■ What needs to be done: From the entries below, copy exactly the lines from the one that contains "ti_back : ∀ x, x ∈ m_tarjanStack s →" through the one that contains "ti_low : ∀ x, x", both included, and only those.

■ Records:
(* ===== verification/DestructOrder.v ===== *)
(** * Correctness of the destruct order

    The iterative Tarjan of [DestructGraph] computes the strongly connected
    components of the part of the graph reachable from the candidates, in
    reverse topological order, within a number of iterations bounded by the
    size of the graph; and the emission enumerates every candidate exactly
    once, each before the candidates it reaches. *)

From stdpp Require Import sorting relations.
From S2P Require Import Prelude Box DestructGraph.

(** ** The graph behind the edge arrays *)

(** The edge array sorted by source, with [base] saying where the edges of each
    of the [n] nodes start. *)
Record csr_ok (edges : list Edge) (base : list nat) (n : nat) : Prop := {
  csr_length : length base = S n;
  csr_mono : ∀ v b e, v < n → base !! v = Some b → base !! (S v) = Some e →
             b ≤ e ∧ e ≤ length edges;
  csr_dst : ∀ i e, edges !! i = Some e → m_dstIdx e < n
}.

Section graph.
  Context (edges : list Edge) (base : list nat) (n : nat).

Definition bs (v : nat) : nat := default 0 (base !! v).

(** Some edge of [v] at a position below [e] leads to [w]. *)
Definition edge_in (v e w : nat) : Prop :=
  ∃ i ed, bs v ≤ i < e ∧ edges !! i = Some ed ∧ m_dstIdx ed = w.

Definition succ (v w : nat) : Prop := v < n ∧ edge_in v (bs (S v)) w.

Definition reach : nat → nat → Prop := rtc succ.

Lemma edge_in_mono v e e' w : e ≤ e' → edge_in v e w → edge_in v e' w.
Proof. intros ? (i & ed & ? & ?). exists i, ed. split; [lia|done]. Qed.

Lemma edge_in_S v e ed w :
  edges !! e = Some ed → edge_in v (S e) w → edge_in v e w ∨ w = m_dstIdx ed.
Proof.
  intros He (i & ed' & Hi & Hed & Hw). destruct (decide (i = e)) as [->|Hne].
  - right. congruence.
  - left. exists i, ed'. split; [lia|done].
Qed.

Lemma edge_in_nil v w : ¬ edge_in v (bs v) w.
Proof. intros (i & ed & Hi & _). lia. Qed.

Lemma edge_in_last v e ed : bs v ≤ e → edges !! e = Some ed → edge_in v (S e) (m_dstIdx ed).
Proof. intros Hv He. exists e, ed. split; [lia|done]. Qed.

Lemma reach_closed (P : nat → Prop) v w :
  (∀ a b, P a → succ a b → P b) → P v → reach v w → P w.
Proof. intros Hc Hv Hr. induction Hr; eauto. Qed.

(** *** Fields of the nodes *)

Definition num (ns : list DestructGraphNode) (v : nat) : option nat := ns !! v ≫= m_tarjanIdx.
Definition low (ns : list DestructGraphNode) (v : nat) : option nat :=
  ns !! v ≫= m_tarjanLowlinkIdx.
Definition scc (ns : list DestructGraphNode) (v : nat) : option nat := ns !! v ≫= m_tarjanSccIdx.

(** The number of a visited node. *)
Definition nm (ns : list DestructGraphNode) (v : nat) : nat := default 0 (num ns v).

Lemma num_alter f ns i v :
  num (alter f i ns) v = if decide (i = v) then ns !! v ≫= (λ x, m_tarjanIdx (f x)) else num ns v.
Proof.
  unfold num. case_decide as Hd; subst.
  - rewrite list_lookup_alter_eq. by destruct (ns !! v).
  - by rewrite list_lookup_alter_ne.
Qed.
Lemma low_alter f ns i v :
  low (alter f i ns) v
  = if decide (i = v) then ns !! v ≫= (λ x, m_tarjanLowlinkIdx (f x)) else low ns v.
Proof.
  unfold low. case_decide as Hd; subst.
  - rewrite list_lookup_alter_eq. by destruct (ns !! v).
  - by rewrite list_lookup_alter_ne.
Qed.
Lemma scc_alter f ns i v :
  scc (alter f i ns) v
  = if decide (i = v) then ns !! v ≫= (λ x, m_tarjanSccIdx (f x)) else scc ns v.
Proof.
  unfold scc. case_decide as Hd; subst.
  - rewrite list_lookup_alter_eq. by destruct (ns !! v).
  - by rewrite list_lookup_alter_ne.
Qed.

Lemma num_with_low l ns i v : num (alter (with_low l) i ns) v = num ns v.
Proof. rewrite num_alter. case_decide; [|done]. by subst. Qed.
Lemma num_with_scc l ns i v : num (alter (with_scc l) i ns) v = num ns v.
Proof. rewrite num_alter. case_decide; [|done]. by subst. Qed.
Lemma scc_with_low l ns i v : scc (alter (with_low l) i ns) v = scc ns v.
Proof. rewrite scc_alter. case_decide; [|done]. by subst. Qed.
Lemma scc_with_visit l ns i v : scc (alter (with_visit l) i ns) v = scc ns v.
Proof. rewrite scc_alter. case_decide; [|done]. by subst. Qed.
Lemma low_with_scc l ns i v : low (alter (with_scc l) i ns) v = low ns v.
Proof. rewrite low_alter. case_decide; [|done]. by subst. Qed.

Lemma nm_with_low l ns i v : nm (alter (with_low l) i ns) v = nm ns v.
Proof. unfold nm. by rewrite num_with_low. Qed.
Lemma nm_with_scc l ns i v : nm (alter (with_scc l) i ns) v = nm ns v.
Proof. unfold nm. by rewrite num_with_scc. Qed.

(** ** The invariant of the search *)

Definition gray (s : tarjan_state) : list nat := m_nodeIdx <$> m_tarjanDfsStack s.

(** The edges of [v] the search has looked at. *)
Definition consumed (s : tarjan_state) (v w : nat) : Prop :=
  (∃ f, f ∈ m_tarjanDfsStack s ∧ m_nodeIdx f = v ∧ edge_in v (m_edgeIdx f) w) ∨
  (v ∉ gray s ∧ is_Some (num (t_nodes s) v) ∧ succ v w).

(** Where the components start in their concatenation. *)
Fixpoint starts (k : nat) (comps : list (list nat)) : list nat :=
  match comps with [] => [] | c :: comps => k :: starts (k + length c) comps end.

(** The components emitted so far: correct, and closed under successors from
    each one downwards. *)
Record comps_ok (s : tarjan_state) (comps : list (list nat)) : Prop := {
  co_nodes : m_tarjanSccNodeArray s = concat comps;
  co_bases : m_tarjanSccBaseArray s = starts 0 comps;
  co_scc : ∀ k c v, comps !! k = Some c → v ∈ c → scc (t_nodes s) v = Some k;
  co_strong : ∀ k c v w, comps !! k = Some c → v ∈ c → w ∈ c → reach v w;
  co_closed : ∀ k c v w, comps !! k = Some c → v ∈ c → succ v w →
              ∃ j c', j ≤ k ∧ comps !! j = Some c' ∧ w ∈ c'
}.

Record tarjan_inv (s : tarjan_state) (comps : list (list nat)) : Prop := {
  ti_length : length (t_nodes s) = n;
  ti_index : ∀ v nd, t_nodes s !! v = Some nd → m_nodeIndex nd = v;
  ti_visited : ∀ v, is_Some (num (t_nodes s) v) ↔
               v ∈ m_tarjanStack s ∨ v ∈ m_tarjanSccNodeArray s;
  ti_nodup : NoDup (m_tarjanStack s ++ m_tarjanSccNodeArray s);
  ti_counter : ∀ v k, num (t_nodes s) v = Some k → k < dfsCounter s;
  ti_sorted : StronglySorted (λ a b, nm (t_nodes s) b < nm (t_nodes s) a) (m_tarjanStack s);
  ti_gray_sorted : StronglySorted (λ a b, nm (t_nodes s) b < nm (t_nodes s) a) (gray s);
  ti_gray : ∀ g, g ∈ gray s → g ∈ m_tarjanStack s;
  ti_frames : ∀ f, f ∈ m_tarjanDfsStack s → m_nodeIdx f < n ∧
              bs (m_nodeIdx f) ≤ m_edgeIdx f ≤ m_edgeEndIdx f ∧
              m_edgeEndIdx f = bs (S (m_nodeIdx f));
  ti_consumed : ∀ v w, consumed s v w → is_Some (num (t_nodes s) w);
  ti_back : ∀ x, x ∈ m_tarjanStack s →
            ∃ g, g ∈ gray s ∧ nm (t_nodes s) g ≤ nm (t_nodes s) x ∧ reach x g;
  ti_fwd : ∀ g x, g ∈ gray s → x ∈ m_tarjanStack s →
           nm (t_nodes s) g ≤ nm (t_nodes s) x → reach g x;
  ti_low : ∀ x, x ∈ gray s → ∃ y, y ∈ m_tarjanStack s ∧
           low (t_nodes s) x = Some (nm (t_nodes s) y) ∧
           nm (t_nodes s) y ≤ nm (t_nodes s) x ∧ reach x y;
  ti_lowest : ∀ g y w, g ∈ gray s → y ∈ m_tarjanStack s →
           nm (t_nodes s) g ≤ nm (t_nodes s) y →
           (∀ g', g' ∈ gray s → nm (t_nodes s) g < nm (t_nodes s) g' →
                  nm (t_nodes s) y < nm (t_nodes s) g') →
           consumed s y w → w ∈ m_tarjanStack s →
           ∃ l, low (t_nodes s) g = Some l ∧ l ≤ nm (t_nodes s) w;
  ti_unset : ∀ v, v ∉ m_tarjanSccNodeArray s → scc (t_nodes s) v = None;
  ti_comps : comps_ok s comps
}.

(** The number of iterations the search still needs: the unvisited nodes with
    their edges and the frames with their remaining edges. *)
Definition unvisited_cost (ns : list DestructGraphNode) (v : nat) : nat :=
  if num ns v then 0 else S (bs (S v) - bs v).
--
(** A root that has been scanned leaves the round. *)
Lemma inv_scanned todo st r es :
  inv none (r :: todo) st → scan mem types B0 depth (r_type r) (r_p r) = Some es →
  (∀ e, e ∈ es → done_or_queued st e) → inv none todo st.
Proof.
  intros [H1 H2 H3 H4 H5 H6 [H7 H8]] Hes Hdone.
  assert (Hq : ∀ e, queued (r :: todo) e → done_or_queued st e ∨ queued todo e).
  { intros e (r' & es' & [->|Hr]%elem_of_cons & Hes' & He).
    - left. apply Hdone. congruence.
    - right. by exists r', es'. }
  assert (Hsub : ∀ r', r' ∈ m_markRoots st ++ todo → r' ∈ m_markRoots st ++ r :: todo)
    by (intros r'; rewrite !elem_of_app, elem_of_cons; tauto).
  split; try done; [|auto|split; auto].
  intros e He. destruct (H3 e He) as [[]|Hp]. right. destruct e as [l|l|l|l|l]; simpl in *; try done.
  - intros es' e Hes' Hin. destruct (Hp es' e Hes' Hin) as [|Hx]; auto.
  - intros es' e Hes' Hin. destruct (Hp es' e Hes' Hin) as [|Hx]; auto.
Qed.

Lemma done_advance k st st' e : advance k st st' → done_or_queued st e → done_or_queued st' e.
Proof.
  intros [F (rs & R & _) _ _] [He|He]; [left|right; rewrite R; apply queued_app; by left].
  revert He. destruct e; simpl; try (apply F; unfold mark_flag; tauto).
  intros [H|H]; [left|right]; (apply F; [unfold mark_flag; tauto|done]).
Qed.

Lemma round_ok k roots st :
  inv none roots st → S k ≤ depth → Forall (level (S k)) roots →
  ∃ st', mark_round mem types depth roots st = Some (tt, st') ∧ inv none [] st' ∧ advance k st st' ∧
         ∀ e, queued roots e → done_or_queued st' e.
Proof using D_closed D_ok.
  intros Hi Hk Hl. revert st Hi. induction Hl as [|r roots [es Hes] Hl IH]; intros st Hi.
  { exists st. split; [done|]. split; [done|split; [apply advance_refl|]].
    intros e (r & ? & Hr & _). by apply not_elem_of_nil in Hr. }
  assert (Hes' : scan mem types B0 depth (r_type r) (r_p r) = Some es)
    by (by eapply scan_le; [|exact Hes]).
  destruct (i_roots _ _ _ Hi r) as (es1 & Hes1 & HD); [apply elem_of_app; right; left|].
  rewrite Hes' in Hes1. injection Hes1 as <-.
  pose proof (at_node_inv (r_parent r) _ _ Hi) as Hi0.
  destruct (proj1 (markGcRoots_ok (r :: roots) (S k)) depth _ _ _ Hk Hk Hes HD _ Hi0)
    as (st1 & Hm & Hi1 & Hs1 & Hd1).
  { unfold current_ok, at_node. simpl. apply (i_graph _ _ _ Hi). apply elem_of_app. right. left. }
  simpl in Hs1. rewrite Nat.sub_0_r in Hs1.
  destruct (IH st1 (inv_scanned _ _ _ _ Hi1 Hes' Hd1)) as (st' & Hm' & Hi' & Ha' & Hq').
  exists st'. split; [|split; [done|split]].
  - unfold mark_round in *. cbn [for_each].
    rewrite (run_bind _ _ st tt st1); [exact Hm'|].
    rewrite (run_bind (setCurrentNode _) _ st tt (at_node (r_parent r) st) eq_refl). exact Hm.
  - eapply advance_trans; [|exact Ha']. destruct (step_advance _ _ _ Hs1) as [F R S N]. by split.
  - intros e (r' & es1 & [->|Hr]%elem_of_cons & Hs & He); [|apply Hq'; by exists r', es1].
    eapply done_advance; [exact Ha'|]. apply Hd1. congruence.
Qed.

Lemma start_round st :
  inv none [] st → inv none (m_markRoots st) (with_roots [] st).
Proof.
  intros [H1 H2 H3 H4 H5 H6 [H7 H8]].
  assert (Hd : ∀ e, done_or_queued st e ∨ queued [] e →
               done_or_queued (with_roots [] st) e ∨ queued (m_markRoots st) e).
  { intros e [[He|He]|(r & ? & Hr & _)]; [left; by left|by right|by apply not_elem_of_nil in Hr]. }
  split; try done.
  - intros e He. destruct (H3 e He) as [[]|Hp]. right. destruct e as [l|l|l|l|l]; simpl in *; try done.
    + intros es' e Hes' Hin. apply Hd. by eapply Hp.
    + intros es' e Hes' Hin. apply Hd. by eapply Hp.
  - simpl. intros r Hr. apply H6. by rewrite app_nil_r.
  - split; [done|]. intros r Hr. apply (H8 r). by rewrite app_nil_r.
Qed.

■ Exercise answer:
  ti_back : ∀ x, x ∈ m_tarjanStack s →
            ∃ g, g ∈ gray s ∧ nm (t_nodes s) g ≤ nm (t_nodes s) x ∧ reach x g;
  ti_fwd : ∀ g x, g ∈ gray s → x ∈ m_tarjanStack s →
           nm (t_nodes s) g ≤ nm (t_nodes s) x → reach g x;
  ti_low : ∀ x, x ∈ gray s → ∃ y, y ∈ m_tarjanStack s ∧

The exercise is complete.